_Required work_
Find the lines holding the string "ToString" in the data, then copy all of them.

++++++++++

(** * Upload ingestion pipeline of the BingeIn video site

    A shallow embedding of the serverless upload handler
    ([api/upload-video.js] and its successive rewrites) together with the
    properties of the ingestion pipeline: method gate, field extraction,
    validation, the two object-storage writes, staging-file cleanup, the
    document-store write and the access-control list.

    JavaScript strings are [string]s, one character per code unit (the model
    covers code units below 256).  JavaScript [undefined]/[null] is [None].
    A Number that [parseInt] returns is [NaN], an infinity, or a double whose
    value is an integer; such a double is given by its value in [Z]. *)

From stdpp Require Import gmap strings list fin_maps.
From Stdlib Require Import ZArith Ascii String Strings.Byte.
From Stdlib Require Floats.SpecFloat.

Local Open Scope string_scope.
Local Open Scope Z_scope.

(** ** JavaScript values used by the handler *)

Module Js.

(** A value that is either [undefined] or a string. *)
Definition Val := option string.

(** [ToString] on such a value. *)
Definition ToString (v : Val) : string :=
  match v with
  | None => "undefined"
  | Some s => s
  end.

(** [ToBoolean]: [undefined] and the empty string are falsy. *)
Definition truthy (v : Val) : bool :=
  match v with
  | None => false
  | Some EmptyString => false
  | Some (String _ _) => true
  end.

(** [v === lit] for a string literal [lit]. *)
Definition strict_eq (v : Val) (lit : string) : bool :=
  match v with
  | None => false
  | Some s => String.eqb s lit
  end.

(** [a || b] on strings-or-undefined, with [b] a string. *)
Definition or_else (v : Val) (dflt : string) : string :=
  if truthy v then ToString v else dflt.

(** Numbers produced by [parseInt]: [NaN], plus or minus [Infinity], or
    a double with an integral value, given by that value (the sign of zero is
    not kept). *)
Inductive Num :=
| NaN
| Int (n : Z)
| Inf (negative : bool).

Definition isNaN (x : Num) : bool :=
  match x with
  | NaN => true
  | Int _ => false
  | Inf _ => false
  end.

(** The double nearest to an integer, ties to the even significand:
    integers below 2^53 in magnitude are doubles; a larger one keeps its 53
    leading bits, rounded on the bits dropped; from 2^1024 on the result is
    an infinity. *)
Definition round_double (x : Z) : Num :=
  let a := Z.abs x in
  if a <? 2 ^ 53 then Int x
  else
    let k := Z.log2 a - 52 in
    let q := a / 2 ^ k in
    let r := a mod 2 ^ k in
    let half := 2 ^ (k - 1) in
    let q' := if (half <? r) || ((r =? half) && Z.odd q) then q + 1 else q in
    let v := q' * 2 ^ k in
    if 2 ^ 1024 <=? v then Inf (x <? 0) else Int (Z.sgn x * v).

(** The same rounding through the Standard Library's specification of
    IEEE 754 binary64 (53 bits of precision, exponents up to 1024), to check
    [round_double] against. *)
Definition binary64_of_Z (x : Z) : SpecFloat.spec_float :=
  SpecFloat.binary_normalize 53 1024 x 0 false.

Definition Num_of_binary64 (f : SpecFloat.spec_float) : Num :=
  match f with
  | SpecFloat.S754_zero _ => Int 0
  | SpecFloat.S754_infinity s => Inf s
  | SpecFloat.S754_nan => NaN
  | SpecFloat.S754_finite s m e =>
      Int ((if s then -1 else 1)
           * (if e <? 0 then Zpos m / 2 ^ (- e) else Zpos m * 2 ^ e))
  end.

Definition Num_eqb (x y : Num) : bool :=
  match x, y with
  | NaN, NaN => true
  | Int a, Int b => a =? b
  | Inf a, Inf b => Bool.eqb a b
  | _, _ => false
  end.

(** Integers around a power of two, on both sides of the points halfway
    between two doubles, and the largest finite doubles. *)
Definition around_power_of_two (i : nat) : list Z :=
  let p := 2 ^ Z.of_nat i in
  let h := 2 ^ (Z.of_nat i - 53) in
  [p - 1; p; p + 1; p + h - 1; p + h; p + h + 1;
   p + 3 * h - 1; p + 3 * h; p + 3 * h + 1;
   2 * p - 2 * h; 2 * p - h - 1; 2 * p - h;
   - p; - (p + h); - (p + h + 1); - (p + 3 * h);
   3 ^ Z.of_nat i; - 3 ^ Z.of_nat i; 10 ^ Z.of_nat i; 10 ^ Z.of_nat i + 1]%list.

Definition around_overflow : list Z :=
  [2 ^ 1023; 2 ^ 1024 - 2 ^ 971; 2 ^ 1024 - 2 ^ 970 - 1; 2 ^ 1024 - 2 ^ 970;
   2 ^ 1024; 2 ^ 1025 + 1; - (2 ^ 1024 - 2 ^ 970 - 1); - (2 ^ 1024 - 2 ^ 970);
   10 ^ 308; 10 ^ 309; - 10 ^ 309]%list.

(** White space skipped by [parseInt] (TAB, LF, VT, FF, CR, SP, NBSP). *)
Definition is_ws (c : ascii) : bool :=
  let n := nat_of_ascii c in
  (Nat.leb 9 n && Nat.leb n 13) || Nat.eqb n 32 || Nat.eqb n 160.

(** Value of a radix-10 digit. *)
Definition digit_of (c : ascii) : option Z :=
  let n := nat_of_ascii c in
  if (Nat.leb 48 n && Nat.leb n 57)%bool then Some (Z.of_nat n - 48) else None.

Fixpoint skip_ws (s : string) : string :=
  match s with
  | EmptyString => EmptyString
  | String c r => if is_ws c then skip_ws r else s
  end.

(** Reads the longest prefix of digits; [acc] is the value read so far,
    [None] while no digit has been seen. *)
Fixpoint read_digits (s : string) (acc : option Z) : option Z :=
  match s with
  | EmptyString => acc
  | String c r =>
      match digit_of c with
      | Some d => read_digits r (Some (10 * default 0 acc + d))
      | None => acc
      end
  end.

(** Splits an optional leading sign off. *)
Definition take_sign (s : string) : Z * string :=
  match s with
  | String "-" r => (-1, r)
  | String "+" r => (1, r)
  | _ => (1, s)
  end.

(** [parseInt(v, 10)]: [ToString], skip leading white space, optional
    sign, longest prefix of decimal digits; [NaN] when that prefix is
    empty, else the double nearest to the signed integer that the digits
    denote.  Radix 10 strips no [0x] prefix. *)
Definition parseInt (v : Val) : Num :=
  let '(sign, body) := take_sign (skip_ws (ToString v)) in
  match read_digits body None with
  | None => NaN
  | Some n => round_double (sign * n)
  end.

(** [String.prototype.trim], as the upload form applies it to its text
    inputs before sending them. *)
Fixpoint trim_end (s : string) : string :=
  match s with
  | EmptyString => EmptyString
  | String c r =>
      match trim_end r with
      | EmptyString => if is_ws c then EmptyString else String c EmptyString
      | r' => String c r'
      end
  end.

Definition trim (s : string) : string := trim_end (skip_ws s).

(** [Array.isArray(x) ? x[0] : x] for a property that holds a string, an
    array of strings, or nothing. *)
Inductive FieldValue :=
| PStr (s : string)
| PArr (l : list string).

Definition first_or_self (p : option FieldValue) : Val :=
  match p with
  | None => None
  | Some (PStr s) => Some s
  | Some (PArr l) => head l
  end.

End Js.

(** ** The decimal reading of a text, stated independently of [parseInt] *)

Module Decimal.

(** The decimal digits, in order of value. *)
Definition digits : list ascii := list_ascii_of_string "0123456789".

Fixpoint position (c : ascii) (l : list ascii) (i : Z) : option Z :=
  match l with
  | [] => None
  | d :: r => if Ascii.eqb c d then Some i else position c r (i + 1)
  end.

++++++++++

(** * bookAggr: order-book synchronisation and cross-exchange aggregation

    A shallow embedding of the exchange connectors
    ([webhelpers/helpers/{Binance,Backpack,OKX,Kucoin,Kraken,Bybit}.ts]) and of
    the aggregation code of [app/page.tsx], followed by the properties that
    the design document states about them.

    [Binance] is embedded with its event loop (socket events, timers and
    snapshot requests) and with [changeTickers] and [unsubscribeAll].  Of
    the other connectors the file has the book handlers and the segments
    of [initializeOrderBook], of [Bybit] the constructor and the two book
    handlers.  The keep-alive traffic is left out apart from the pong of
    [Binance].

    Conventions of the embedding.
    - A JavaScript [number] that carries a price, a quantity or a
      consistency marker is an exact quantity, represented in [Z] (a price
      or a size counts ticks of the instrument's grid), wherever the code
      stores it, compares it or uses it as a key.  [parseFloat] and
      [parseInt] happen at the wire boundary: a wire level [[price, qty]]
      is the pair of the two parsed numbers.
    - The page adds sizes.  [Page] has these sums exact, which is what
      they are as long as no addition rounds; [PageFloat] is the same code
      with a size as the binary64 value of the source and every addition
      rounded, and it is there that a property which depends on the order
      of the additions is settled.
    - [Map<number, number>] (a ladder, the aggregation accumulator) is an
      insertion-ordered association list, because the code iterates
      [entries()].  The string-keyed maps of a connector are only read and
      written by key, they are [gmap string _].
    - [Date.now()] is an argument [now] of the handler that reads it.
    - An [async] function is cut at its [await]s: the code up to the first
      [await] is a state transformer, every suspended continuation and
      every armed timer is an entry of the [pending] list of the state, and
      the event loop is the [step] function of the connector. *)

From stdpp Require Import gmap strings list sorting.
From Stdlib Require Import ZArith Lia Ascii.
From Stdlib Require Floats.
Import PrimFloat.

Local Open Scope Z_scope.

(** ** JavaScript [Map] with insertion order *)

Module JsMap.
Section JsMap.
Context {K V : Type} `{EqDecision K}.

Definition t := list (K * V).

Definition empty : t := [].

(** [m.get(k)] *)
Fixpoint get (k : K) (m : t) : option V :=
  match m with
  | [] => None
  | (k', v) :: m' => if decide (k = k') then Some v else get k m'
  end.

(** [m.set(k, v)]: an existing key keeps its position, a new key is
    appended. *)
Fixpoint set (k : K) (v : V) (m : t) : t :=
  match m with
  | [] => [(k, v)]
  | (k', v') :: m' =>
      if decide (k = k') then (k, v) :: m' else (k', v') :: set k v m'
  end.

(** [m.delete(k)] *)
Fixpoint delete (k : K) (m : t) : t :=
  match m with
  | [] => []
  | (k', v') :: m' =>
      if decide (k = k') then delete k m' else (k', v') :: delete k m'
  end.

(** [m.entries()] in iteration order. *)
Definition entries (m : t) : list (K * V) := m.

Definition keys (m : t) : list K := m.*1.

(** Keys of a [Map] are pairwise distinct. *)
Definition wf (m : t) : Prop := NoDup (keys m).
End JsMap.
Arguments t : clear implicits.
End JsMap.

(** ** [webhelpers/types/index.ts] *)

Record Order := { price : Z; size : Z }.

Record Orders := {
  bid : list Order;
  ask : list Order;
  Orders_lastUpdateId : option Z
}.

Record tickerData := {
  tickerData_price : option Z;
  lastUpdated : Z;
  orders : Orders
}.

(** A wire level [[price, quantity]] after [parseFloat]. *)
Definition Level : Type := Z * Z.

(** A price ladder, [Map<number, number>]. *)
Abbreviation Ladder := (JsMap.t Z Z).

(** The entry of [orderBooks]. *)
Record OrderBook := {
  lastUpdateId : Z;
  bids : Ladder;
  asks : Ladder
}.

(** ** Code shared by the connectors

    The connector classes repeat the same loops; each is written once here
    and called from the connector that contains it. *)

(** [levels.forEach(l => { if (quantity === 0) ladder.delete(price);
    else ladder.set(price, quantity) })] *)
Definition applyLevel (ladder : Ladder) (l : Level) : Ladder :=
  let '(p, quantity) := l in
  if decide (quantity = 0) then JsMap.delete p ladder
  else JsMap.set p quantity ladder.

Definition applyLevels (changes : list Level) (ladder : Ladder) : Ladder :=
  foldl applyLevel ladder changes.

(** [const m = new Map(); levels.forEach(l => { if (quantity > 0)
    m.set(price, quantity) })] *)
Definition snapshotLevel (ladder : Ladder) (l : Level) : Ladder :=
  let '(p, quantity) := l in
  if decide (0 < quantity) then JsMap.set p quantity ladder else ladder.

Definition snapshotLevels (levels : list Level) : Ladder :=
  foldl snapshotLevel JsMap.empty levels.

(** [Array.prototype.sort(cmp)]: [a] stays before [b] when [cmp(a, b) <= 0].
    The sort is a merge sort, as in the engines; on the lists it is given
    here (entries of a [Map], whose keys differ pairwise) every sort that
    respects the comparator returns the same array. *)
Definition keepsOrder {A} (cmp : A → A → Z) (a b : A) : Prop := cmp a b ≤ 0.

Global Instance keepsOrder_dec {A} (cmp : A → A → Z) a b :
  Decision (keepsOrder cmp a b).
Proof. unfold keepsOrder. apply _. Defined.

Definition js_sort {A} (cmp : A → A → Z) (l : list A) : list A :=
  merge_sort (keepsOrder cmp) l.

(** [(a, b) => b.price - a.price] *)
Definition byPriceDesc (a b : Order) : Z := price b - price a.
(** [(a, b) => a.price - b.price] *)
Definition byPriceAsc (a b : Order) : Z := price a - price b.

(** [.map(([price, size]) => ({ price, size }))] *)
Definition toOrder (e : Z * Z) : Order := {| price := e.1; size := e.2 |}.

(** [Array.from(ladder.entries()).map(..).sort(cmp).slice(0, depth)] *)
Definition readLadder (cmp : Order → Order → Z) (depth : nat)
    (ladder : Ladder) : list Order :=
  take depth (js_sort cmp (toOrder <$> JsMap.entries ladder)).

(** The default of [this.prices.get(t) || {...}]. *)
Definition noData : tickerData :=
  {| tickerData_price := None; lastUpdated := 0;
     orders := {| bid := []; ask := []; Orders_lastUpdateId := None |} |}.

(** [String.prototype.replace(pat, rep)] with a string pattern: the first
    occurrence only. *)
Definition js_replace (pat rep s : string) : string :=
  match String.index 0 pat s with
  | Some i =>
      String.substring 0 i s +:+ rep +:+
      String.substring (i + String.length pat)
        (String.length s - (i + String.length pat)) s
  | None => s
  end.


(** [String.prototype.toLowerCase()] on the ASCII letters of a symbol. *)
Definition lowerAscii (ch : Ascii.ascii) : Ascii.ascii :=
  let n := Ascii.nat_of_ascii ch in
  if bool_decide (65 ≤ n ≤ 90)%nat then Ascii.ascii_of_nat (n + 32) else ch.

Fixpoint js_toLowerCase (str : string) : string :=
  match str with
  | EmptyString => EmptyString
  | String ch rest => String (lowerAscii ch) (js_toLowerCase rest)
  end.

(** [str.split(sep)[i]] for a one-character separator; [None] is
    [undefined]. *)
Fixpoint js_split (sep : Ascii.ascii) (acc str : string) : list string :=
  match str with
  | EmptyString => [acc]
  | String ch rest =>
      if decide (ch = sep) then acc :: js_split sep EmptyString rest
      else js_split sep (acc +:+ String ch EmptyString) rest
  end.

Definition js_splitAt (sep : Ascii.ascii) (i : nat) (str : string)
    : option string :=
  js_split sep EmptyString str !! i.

++++++++++

_Answer_
(** [ToString] on such a value. *)
Definition ToString (v : Val) : string :=
  if truthy v then ToString v else dflt.
(** [parseInt(v, 10)]: [ToString], skip leading white space, optional
  let '(sign, body) := take_sign (skip_ws (ToString v)) in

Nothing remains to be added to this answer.